## [TASK PROMPT]
Each line from the start of the data below through the one containing "tensor shapes, the" must be reproduced exactly.

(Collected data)
· · ·
(** * The Autoregressive distribution

    A shallow embedding of
    [tensorflow/contrib/distributions/python/ops/autoregressive.py].

    The class [Autoregressive] is a thin layer over the distribution
    framework: everything it calls (name scopes, the [Distribution] contract,
    tensor shapes, the seed helpers, the user's [distribution_fn]) lives
    outside the file.  Those parts are gathered in the interface [Framework];
    the class itself is translated line by line on top of it. *)

From Stdlib Require Import ZArith List String Bool Lia DecimalString.
Import ListNotations.
Open Scope string_scope.
Open Scope Z_scope.

Set Implicit Arguments.

(** ** Exceptions and the state-and-exception monad *)

(** The only exception the file raises itself. *)
Inductive exn : Type :=
| ValueError (msg : string).

Inductive result (A : Type) : Type :=
| Ok (a : A)
| Raise (e : exn).
Arguments Ok {A} a.
Arguments Raise {A} e.

(** A computation over a mutable state [S] that returns a value or raises. *)
Definition M (S A : Type) : Type := S -> result A * S.

Definition ret {S A} (a : A) : M S A := fun s => (Ok a, s).

Definition bind {S A B} (m : M S A) (k : A -> M S B) : M S B :=
  fun s =>
    match m s with
    | (Ok a, s') => k a s'
    | (Raise e, s') => (Raise e, s')
    end.

Definition raise {S A} (e : exn) : M S A := fun s => (Raise e, s).

(** An outside call: it transforms the state and always hands back a value. *)
Definition call_out {S A} (f : S -> A * S) : M S A :=
  fun s => let (a, s') := f s in (Ok a, s').

Declare Scope py_scope.
Delimit Scope py_scope with py.
Notation "x <- m ;; k" := (bind m (fun x => k))
  (at level 100, m at next level, right associativity) : py_scope.
Open Scope py_scope.

(** [for _ in range(k): acc = body(acc)] *)
Fixpoint for_range {S A} (k : nat) (body : A -> M S A) (acc : A) : M S A :=
  match k with
  | O => ret acc
  | Datatypes.S k' => acc' <- body acc ;; for_range k' body acc'
  end.

(** The number of iterations of [range(z)]: none when [z <= 0]. *)
Definition range (z : Z) : nat := Z.to_nat z.

(** [str(z)] for a Python integer. *)
Definition str (z : Z) : string := NilZero.string_of_int (Z.to_int z).

Definition is_ok {A} (r : result A) : bool :=
  match r with Ok _ => true | Raise _ => false end.

(** ** The framework the class is written against *)

(** How a Python callable of at most one positional argument is invoked:
    [f()] or [f(x)]. *)
Inductive CallArgs (Tensor : Type) : Type :=
| NoArgs
| OneArg (x : Tensor).
Arguments NoArgs {Tensor}.
Arguments OneArg {Tensor} x.

(** The keyword arguments handed to [Distribution.__init__]. *)
Record DistributionArgs (DType Reparam Params Tensor : Type) : Type :=
  { da_dtype : DType;
    da_reparameterization_type : Reparam;
    da_validate_args : bool;
    da_allow_nan_stats : bool;
    da_parameters : Params;
    da_graph_parents : list Tensor;
    da_name : string }.
(** * Objects tasks: [Rectangle] and the CSS selector builder

    A shallow embedding of [src/task/08-objects-tasks.js].

    - JavaScript numbers are IEEE 754 binary64 values: [PrimFloat.float].
    - The values handed to the selector builder are strings; a string is
      truthy exactly when it is not empty, an array length exactly when the
      array is not empty.
    - A [Selector] object has the single field [cache]; the object is
      identified with that bag.  Its methods read and mutate [this.cache]
      and may throw: they live in a state-and-exception monad over the bag,
      in which a thrown error leaves the bag as it stands at the [throw].
    - A [CombineSelector] holds two selector objects and the combinator. *)

From Stdlib Require Import String Ascii List Bool Arith ZArith Lia PrimFloat Floats.
Import ListNotations.
Local Open Scope string_scope.

(* ===================================================================== *)
(** ** Rectangle *)

Module RectangleTask.

Record object := { width : float; height : float }.

(** [function Rectangle(width, height)] *)
Definition Rectangle (width height : float) : object :=
  {| width := width; height := height |}.

(** [Rectangle.prototype.getArea] *)
Definition getArea (this : object) : float :=
  (this.(width) * this.(height))%float.

End RectangleTask.

(* ===================================================================== *)
(** ** JavaScript truthiness and errors *)

(** [if (s)] on a string. *)
Definition truthy (s : string) : bool :=
  match s with
  | EmptyString => false
  | String _ _ => true
  end.

(** [if (a.length)] on an array. *)
Definition has_length {A : Type} (a : list A) : bool :=
  match a with
  | [] => false
  | _ :: _ => true
  end.

(** [new Error(message)] *)
Inductive exn : Type := Error (message : string).

Definition DuplicateKindError : exn :=
  Error "Element, id and pseudo-element should not occur more then one time inside the selector".

Definition OrderError : exn :=
  Error "Selector parts should be arranged in the following order: element, id, class, attribute, pseudo-class, pseudo-element".

(* ===================================================================== *)
(** ** The bag of a simple selector *)

Module Cache.

Record t := make {
  element : string;
  id : string;
  className : list string;
  attribute : list string;
  pseudoClass : list string;
  pseudoElement : string
}.

(** The literal the constructor starts from. *)
Definition empty : t :=
  {| element := ""; id := ""; className := []; attribute := [];
     pseudoClass := []; pseudoElement := "" |}.

(** [this.cache.element = v] and its siblings. *)
Definition set_element (v : string) (c : t) : t :=
  make v c.(id) c.(className) c.(attribute) c.(pseudoClass) c.(pseudoElement).
Definition set_id (v : string) (c : t) : t :=
  make c.(element) v c.(className) c.(attribute) c.(pseudoClass) c.(pseudoElement).
Definition set_className (v : list string) (c : t) : t :=
  make c.(element) c.(id) v c.(attribute) c.(pseudoClass) c.(pseudoElement).
Definition set_attribute (v : list string) (c : t) : t :=
  make c.(element) c.(id) c.(className) v c.(pseudoClass) c.(pseudoElement).
Definition set_pseudoClass (v : list string) (c : t) : t :=
  make c.(element) c.(id) c.(className) c.(attribute) v c.(pseudoElement).
Definition set_pseudoElement (v : string) (c : t) : t :=
  make c.(element) c.(id) c.(className) c.(attribute) c.(pseudoClass) v.

End Cache.

(* ===================================================================== *)
(** ** State and exceptions *)

Inductive outcome (A : Type) : Type :=
| Return (a : A)
| Throw (e : exn).
Arguments Return {A} a.
Arguments Throw {A} e.

(** A method body: from the bag before the call to the outcome and the bag
    after it. *)
Definition M (A : Type) : Type := Cache.t -> outcome A * Cache.t.

Definition ret {A : Type} (a : A) : M A := fun c => (Return a, c).

Definition bind {A B : Type} (m : M A) (k : A -> M B) : M B :=
  fun c =>
    match m c with
    | (Return a, c') => k a c'
    | (Throw e, c') => (Throw e, c')
    end.

Definition throw {A : Type} (e : exn) : M A := fun c => (Throw e, c).
Definition get : M Cache.t := fun c => (Return c, c).
Definition modify (f : Cache.t -> Cache.t) : M unit := fun c => (Return tt, f c).

(** [if (b) { throw e; }] *)
Definition throw_if (b : bool) (e : exn) : M unit :=
  if b then throw e else ret tt.

Declare Scope js_scope.
Delimit Scope js_scope with js.
Notation "x <- m ;; k" := (bind m (fun x => k))
  (at level 61, m at next level, right associativity) : js_scope.
Notation "m ;; k" := (bind m (fun _ => k))
  (at level 61, right associativity) : js_scope.
Local Open Scope js_scope.

(* ===================================================================== *)
(** ** Selector *)

Module Selector.

(** [function Selector(type, value)]: the bag literal, then the slot named
    [type] is an array exactly for the three repeatable kinds.  A [type]
    outside the six keys would add a property that nothing reads. *)
Definition new (type value : string) : Cache.t :=
  let cache := Cache.empty in
  if type =? "className" then Cache.set_className [value] cache
  else if type =? "attribute" then Cache.set_attribute [value] cache
  else if type =? "pseudoClass" then Cache.set_pseudoClass [value] cache
  else if type =? "element" then Cache.set_element value cache
  else if type =? "id" then Cache.set_id value cache
  else if type =? "pseudoElement" then Cache.set_pseudoElement value cache
  else cache.

(** [Selector.prototype.stringify] *)
Definition stringify : M string :=
  cache <- get ;;
  let result := cache.(Cache.element) in
  let result :=
    if truthy cache.(Cache.id) then result ++ ("#" ++ cache.(Cache.id))
    else result in
  let result :=
    result ++ String.concat "" (map (fun className => "." ++ className) cache.(Cache.className)) in
  let result :=
    result ++ String.concat "" (map (fun attribute => "[" ++ attribute ++ "]") cache.(Cache.attribute)) in
  let result :=
    result ++ String.concat "" (map (fun pseudoClass => ":" ++ pseudoClass) cache.(Cache.pseudoClass)) in
  let result :=
    if truthy cache.(Cache.pseudoElement)
    then result ++ ("::" ++ cache.(Cache.pseudoElement))
    else result in
  ret result.
Lemma resumable_length_wraps_witness :
  let t := {| fileName := "out/huge.bin"; fileSize := 2 ^ 63; uptoken := "ak:bkt";
              unzipData := "0";
              unzipFile := {| Key := "out/huge.bin"; Hash := EmptyString;
                              Error := EmptyString |} |} in
  exists len,
    (@put Demo.standard (Some rputSettings) t []).1 =
      RioPut (Some rputSettings) "ak:bkt" "out/huge.bin" "0" len /\
    len < 0.
Proof.
  intros t.
  destruct (@resumable_length_wraps Demo.standard (Some rputSettings) t [])
    as (len & Hput & _ & _ & Hneg).
  - split; [vm_compute; discriminate|vm_compute; reflexivity].
  - vm_compute. reflexivity.
  - exists len. split; [exact Hput|]. apply Hneg. vm_compute. reflexivity.
Defined.

Lemma pdf_parse_options_witness :
  let cmd := "html2pdf/url/page.example/gray/1/copies/3/title/Report" in
  exists url options,
    @html2pdf.parse DemoHtml.collaborators DemoHtml.shell cmd = Ok (url, options) /\
    1 <= html2pdf.Copies options /\ html2pdf.Collate options = true.
Proof.
  intros cmd.
  destruct (@html2pdf.parse DemoHtml.collaborators DemoHtml.shell cmd)
    as [[url options]|e] eqn:Hparse; [|vm_compute in Hparse; discriminate Hparse].
  destruct (@pdf_parse_options DemoHtml.collaborators DemoHtml.shell cmd url options Hparse)
    as (Hcopies & _ & _ & Hcollate & _).
  exists url, options. split_and!; [reflexivity|exact Hcopies|].
  apply Hcollate. vm_compute. reflexivity.
Defined.

Lemma pdf_Do_success_witness :
  let req := DemoHtml.page "html2pdf/url/page.example/gray/1/copies/3/title/Report" in
  exists url options path,
    @html2pdf.parse DemoHtml.collaborators DemoHtml.shell (Cmd req) = Ok (url, options) /\
    (@html2pdf.Do DemoHtml.collaborators DemoHtml.shell DemoHtml.pdfer req 1700000000).2 =
      [Started "wkhtmltopdf" (html2pdf.cmdParams options ++ [url; path]); Waited] /\
    1 <= html2pdf.Copies options <= 10.
Proof.
  intros req.
  destruct (@html2pdf.Do DemoHtml.collaborators DemoHtml.shell DemoHtml.pdfer req
              1700000000) as [[[[path ty] contentType]|e] trace] eqn:HDo;
    [|vm_compute in HDo; discriminate HDo].
  destruct (@pdf_Do_success DemoHtml.collaborators DemoHtml.shell DemoHtml.pdfer req
              1700000000 path ty contentType trace HDo)
    as (url & options & Hparse & _ & _ & _ & Htrace & _ & _ & Hcopies & _).
  exists url, options, path. split_and!; [exact Hparse|exact Htrace|apply Hcopies..].
Defined.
· · ·
## [FINAL ANSWER]
(** * The Autoregressive distribution

    A shallow embedding of
    [tensorflow/contrib/distributions/python/ops/autoregressive.py].

    The class [Autoregressive] is a thin layer over the distribution
    framework: everything it calls (name scopes, the [Distribution] contract,
    tensor shapes, the seed helpers, the user's [distribution_fn]) lives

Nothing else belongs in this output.